Did you have a press or did you do it by hand? How long after pressing was it before you bottled? How many gallons or bottles did you end up with? I have no doubt this is a great product I am just looking for details.


----------



## ColemanM (Jan 28, 2015)

I believe the Chardonnay and Chenin blanc are juice pails, where the Pinot noir is a must pail.


----------



## HangenOn (Jan 28, 2015)

Buehler91 said:


> I am pretty new to wine making but wine grapes direct has fantastic customer service and products.
> don't know how the thread got off topic but there is no denying that the fruit offered is of a better quality than any kit I have ever made.

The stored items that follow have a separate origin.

(* ===== verification/HttpContracts.v ===== *)
(** * What the request contracts accept

    [http/contracts]: the routes the API accepts are exactly the valid routes
    of the domain whose fields are filled in and whose policies are known, and
    their stages meet the constraints of the database; entity tags round-trip
    through [If-Match]. *)
From S2P Require Import Prelude Text Tables ApprovalDomain ApprovalFacts Database Schema TxLogic Authz.
From S2P Require Import ApprovalRepo ContentHash RouteAdmin Scenario HttpErrors ApprovalHttp.
Import Routes Contracts.
Local Open Scope Z_scope.

(** ** Routes *)

(** [validateRequired] accepts the field. *)
Definition required (s : string) : Prop := TrimSpace s <> "".

(** What the contract asks of a stage on its own. *)
Record stage_filled (s : StageRequest) : Prop := {
  filled_name : required (sq_Name s);
  filled_role : required (sq_RequiredRole s);
  filled_capability : required (sq_RequiredCapability s);
  filled_area : required (sq_AreaCode s);
  known_quorum : sq_Quorum s ∈ ["any_1_of"; "all_of"; "m_of_n"];
  known_drift : sq_DriftPolicy s ∈ ["reduce_quorum"; "fail_stage"; "keep_snapshot"]
}.

Lemma validateRequired_ok f v : validateRequired f v = inr tt <-> required v.
Proof.
  unfold validateRequired, required. destruct (str_eqb (TrimSpace v) "") eqn:E.
  - apply str_eqb_true in E. naive_solver.
  - apply str_eqb_false in E. naive_solver.
Qed.

Lemma is_drift_policy_ok s :
  is_drift_policy s = true <-> s ∈ ["reduce_quorum"; "fail_stage"; "keep_snapshot"].
Proof. unfold is_drift_policy. rewrite !orb_true_iff, !str_eqb_true. set_solver. Qed.

Lemma quorum_known s :
  quorum_text_ok (QuorumPolicy_of s) = true <-> s ∈ ["any_1_of"; "all_of"; "m_of_n"].
Proof.
  unfold QuorumPolicy_of.
  repeat match goal with |- context [str_eqb s ?t] => destruct (str_eqb s t) eqn:? end; simpl;
    rewrite ?str_eqb_true, ?str_eqb_false in *; set_solver.
Qed.

Lemma drift_known s :
  drift_text_ok (DriftPolicy_of s) = true <->
  s ∈ ["reduce_quorum"; "fail_stage"; "keep_snapshot"].
Proof.
  unfold DriftPolicy_of.
  repeat match goal with |- context [str_eqb s ?t] => destruct (str_eqb s t) eqn:? end; simpl;
    rewrite ?str_eqb_true, ?str_eqb_false in *; set_solver.
Qed.

Lemma validate_stage_quorum_ok i s :
  validate_stage_quorum i s = inr tt <->
  check_quorum_m (mapStageRequest s) = inr tt /\ sq_Quorum s ∈ ["any_1_of"; "all_of"; "m_of_n"].
Proof.
  rewrite <- quorum_known, check_quorum_m_ok.
  unfold validate_stage_quorum, stage_quorum_ok, mapStageRequest, QuorumPolicy_of. simpl.
  destruct (str_eqb (sq_Quorum s) "any_1_of"); [by destruct (sq_QuorumM s); naive_solver|].
  destruct (str_eqb (sq_Quorum s) "all_of"); [by destruct (sq_QuorumM s); naive_solver|].
  destruct (str_eqb (sq_Quorum s) "m_of_n"); simpl; [|naive_solver].
  destruct (sq_QuorumM s) as [m|]; [|naive_solver]. destruct (Z.ltb_spec m 1); split; naive_solver lia.
Qed.

Lemma check_ok {A} (r : Result unit) (k : Result A) x :
  (check! r; k) = inr x <-> r = inr tt /\ k = inr x.
Proof. destruct r as [e|[]]; naive_solver. Qed.

Lemma refuse_ok {A} (b : bool) e (k : Result A) x :
  (if b then inl e else k) = inr x <-> b = false /\ k = inr x.
Proof. destruct b; naive_solver. Qed.

Lemma accept_ok {A} (b : bool) e (k : Result A) x :
  (if b then k else inl e) = inr x <-> b = true /\ k = inr x.
Proof. destruct b; naive_solver. Qed.

Lemma stage_filled_iff s :
  stage_filled s <->
  required (sq_Name s) /\ required (sq_RequiredRole s) /\ required (sq_RequiredCapability s) /\
  required (sq_AreaCode s) /\ sq_Quorum s ∈ ["any_1_of"; "all_of"; "m_of_n"] /\
  sq_DriftPolicy s ∈ ["reduce_quorum"; "fail_stage"; "keep_snapshot"].
Proof. split; [by intros []|by intros (?&?&?&?&?&?)]. Qed.

Lemma validate_from_cons i names s rest :
  validate_from i names (s :: rest) = inr tt <->
  (st_Order s =? i + 1) = true /\ check_quorum_m s = inr tt /\
  bool_decide (st_Name s ∈ names) = false /\
  validate_from (i + 1) ({[st_Name s]} ∪ names) rest = inr tt.
Proof.
  simpl. destruct (_ =? _); simpl; [|naive_solver].
  destruct (check_quorum_m s) as [e|[]]; [naive_solver|]. case_bool_decide; naive_solver.
Qed.

Lemma validate_stages_from_ok i names stages :
  validate_stages_from i names stages = inr tt <->
  validate_from i names (mapStageRequests stages) = inr tt /\ Forall stage_filled stages.
Proof.
  revert i names. induction stages as [|s stages IH]; intros i names.
  { split; [by repeat constructor|done]. }
  change (mapStageRequests (s :: stages)) with (mapStageRequest s :: mapStageRequests stages).
  rewrite validate_from_cons, Forall_cons, stage_filled_iff.
  cbn [validate_stages_from]. simpl st_Order. simpl st_Name.
  rewrite refuse_ok, check_ok, refuse_ok, !check_ok, accept_ok, IH, !validateRequired_ok,
    is_drift_policy_ok, validate_stage_quorum_ok, negb_false_iff.
  tauto.
Qed.

(** The routes the API accepts are the valid routes of the domain: the
    validation of [CreateRouteRequest] succeeds exactly when profile, name and
    every field of every stage are filled in, every policy is one the domain
    knows, and [Route.Validate] accepts the route the handler builds. *)
Theorem accepted_routes_are_domain_routes body id tenant :
  CreateRouteRequest_Validate body = inr tt <->
  required (rb_ProfileCode body) /\ required (rb_Name body) /\
  Forall stage_filled (rb_Stages body) /\
  Validate (mkRoute id tenant (rb_ProfileCode body) 1 (mapStageRequests (rb_Stages body))) = inr tt.
Proof.
  unfold CreateRouteRequest_Validate. rewrite !check_ok, !validateRequired_ok.
  unfold validateStages, Validate. simpl.
  destruct (rb_Stages body) as [|s l]; [naive_solver|]. simpl mapStageRequests.
  rewrite validate_stages_from_ok. simpl mapStageRequests. tauto.
Qed.

(** *** Storing the stages *)

(** The statements of [insertRouteStages], one after the other. *)
Fixpoint store_stages (id : string) (stages : list Stage) (db : DB) : Result DB :=
  match stages with
  | [] => inr db
  | st :: rest =>
      match insert_route_stage id st db with
      | inl e => inl e
      | inr db' => store_stages id rest db'
      end
  end.

(** The numbers fit the INT columns. *)
Definition fits_int4 (s : StageRequest) : Prop :=
  sq_Order s <= int4_max /\ default 0 (sq_QuorumM s) <= int4_max.

(** No stage of the route stands at order [i] or above. *)
Definition free_from (id : string) (i : Z) (db : DB) : Prop :=
  Forall (fun x => ars_route_id x = id -> st_Order (ars_stage x) < i) (approval_route_stages db).

Lemma insert_accepted_stage id i names s rest db :
  validate_from i names (mapStageRequest s :: mapStageRequests rest) = inr tt ->
  stage_filled s -> fits_int4 s -> 0 <= i -> free_from id (i + 1) db ->
  existsb (fun x => str_eqb (ar_id x) id) (approval_routes db) = true ->
  insert_route_stage id (mapStageRequest s) db =
    inr (set_routes (approval_routes db)
           (approval_route_stages db ++ [mkRouteStageRow id (mapStageRequest s)]) db).
Proof.
  intros (Ho & Hq & _ & _)%validate_from_cons Hfill [Hn1 Hn2] Hi Hfree Hroute.
  apply Z.eqb_eq in Ho. simpl in Ho. apply check_quorum_m_ok in Hq. unfold stage_quorum_ok in Hq.
  pose proof (proj2 (quorum_known _) (known_quorum _ Hfill)) as Hk1.
  pose proof (proj2 (drift_known _) (known_drift _ Hfill)) as Hk2.
  unfold insert_route_stage, constraint. simpl in *. rewrite Hk1, Hk2, Hroute.
  destruct (Z.leb_spec (sq_Order s) int4_max); [|lia].
  destruct (Z.leb_spec (default 0 (sq_QuorumM s)) int4_max); [|lia].
  destruct (Z.leb_spec 1 (sq_Order s)); [|lia]. simpl.
  assert (existsb (fun x => str_eqb (ars_route_id x) id && (st_Order (ars_stage x) =? sq_Order s))
            (approval_route_stages db) = false) as ->.
  { apply not_true_iff_false. intros (x & Hin & Hx)%existsb_true_elem.
    apply andb_true_iff in Hx as [Hid%str_eqb_true Heq%Z.eqb_eq].
    unfold free_from in Hfree. rewrite Forall_forall in Hfree. specialize (Hfree x Hin Hid). lia. }
  destruct (QuorumPolicy_of (sq_Quorum s)), (sq_QuorumM s) as [m|]; try done.
  by destruct (Z.leb_spec 1 m); [|lia].
Qed.

Lemma store_accepted_stages id i names stages db :
  validate_from i names (mapStageRequests stages) = inr tt -> Forall stage_filled stages ->
  Forall fits_int4 stages -> 0 <= i -> free_from id (i + 1) db ->
  existsb (fun x => str_eqb (ar_id x) id) (approval_routes db) = true ->
  exists db', store_stages id (mapStageRequests stages) db = inr db' /\
    approval_route_stages db' =
      approval_route_stages db ++ (mkRouteStageRow id <$> mapStageRequests stages).
Proof.
  revert i names db. induction stages as [|s stages IH]; intros i names db Hv Hf Hn Hi Hfree Hr.
  { exists db. split; [done|]. by rewrite app_nil_r. }
  inversion Hf as [|?? Hf1 Hf2]; inversion Hn as [|?? Hn1 Hn2]; subst.
  simpl store_stages. erewrite insert_accepted_stage by eauto.
  apply validate_from_cons in Hv as (Ho & _ & _ & Hv). apply Z.eqb_eq in Ho. simpl in Ho.
  edestruct (IH (i + 1) ({[sq_Name s]} ∪ names) (set_routes (approval_routes db)
      (approval_route_stages db ++ [mkRouteStageRow id (mapStageRequest s)]) db))
    as (db' & Hs & Hrows); [exact Hv|done..|lia| |done|].
  - apply Forall_app. split; [|repeat constructor; simpl; lia].
    eapply Forall_impl; [exact Hfree|]. simpl. intros x Hx Heq. specialize (Hx Heq). lia.
  - exists db'. split; [done|]. rewrite Hrows. simpl. by rewrite <- app_assoc.
Qed.

(** What the API accepts the database stores: the stages of an accepted
    route, inserted one after the other under a new route, violate no
    constraint and appear as they were sent, provided their numbers fit an
    INT column (the contract does not check that). *)
Theorem accepted_stages_are_stored body id db
  (Haccepted : UpdateRouteRequest_Validate body = inr tt)
  (Hint : Forall fits_int4 (rb_Stages body))
  (Hroute : existsb (fun x => str_eqb (ar_id x) id) (approval_routes db) = true)
  (Hnew : Forall (fun x => ars_route_id x <> id) (approval_route_stages db)) :
  exists db', store_stages id (mapStageRequests (rb_Stages body)) db = inr db' /\
    approval_route_stages db' =
      approval_route_stages db ++ (mkRouteStageRow id <$> mapStageRequests (rb_Stages body)).
Proof.
  unfold UpdateRouteRequest_Validate in Haccepted. apply check_ok in Haccepted as [_ H].
  unfold validateStages in H. destruct (rb_Stages body) as [|s l] eqn:E; [done|].
  rewrite <- E in *. apply validate_stages_from_ok in H as [H1 H2].
  apply (store_accepted_stages id 0 ∅); try done.
  eapply Forall_impl; [exact Hnew|]. simpl. congruence.
Qed.

Definition demo_stage_request (order : Z) (name quorum : string) (m : option Z) : StageRequest :=
  mkStageRequest order name "approver" "doc.signoff" "quality" quorum m "keep_snapshot".

Definition demo_route_body : RouteBody :=
  mkRouteBody "sop" "SOP approval"
    [demo_stage_request 1 "review" "all_of" None; demo_stage_request 2 "release" "m_of_n" (Some 2)].

Lemma accepted_stages_are_stored_witness :
  exists db', store_stages "route" (mapStageRequests (rb_Stages demo_route_body)) (demo_db []) = inr db' /\
    approval_route_stages db' =
      approval_route_stages (demo_db []) ++
      (mkRouteStageRow "route" <$> mapStageRequests (rb_Stages demo_route_body)).
Proof.
  apply accepted_stages_are_stored; [vm_compute; reflexivity| |reflexivity|by constructor].
  apply Forall_forall. intros s Hs. unfold fits_int4, int4_max.
  apply list_elem_of_In in Hs as [<-|[<-|[]]]; simpl; lia.
Defined.

(** ** Entity tags *)

Definition etag_inner (v : Z) : string := "v" +:+ Itoa v.

Lemma last_digit z : 0 <= z -> exists d s, is_digit d /\ rev_string (Itoa z) = String d s.
Proof.
  intros Hz. destruct (Itoa_digits z Hz) as (_ & Hd & Hne).
  destruct (rev_string (Itoa z)) as [|d s] eqn:E.
  { destruct Hne. by rewrite <- (rev_string_involutive (Itoa z)), E. }
  exists d, s. split; [|done].
  assert (d ∈ String.list_ascii_of_string (rev_string (Itoa z))) as Hin by (rewrite E; left).
  unfold rev_string in Hin. rewrite String.list_ascii_of_string_of_list_ascii in Hin.
  rewrite Forall_forall in Hd. apply Hd. apply list_elem_of_In, in_rev. by apply list_elem_of_In.
Qed.

Lemma TrimSpace_etag v : 0 <= v -> TrimSpace (etag v) = etag v.
Proof.
  intros Hv. unfold TrimSpace, trim. rewrite (strip_left_stop _ spaces) by done.
  rewrite strip_left_stop; [apply rev_string_involutive|].
  unfold etag. by rewrite !rev_string_app.
Qed.

Lemma TrimQuotes_etag v : 0 <= v -> TrimQuotes (etag v) = etag_inner v.
Proof.
  intros Hv. unfold TrimQuotes, trim.
  assert (strip_left (String.length (etag v)) [quote_char] (etag v) =
          "v" +:+ Itoa v +:+ quote_char) as -> by done.
  rewrite !rev_string_app. destruct (last_digit v Hv) as (d & s & Hd & Hs).
  simpl String.length. cbn [strip_left]. rewrite Hs. simpl List.find. cbv iota.
  rewrite strip_left_stop.
  - simpl drop_chars.
    change ("" +:+ String d s) with (String d s). rewrite <- Hs, <- rev_string_app.
    apply rev_string_involutive.
  - change (rev_string quote_char) with (String (char_of 34) "").
    change (drop_chars _ _) with (String d (s +:+ rev_string "v")). cbn [List.find fmap list_fmap].
    change (rev_string quote_char) with (String (char_of 34) "").
    rewrite prefix_other; [done|]. intros <-. by destruct (is_digit_not (char_of 34) (char_of 34)).
Qed.

(** C40 Entity tags round-trip: the tag a response carries, sent back in
    [If-Match], is read as the revision it was made from. *)
Theorem if_match_reads_etag v (Hv : 0 <= v < 2 ^ 63) : parseIfMatch (etag v) = inr v.
Proof.
  unfold parseIfMatch. rewrite TrimSpace_etag, TrimQuotes_etag by lia.
  assert (str_eqb (etag v) "" = false) as -> by done.
  assert (str_eqb (etag v) "*" = false) as -> by done.
  assert (TrimPrefix (etag_inner v) "v" = Itoa v) as -> by (unfold etag_inner; by destruct (Itoa v)).
  assert (HasPrefix (etag_inner v) "v" = true) as -> by (unfold etag_inner; by destruct (Itoa v)).
  simpl. rewrite Atoi_Itoa by done. by destruct (Z.ltb_spec v 0); [lia|].
Qed.

Lemma if_match_reads_etag_witness : parseIfMatch (etag 42) = inr 42.
Proof. apply (if_match_reads_etag 42). lia. Defined.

I agree with you. I have purchased frozen grape must from Michael and he was very helpful, respectful and professional.


----------



## syncnite (Jan 29, 2015)

Coleman is right. The Chard is all juice - no skins. If they froze skins with the juice, too many tannins would leach out. But the reds (I have their Zin and Syrah going through MLF now), come with skins - tons of skins - just as if you crushed them yourself. So you get about 3 gallons of wine from the reds and 5 gallons from the whites. I got around 25 bottles from the Chard, which I bottled 6 or 7 months after fermentation; it's super clear without fining/filtering. I put the Chard through MLF as well, and added a small amount of oak cubes.

If you make a red, you'll want to press the skins somehow. I have a small bladder press, but I've seen people make a poor-man's press with a couple of buckets. The guys at WGD can tell you how to do that. They're very responsive to email questions.


----------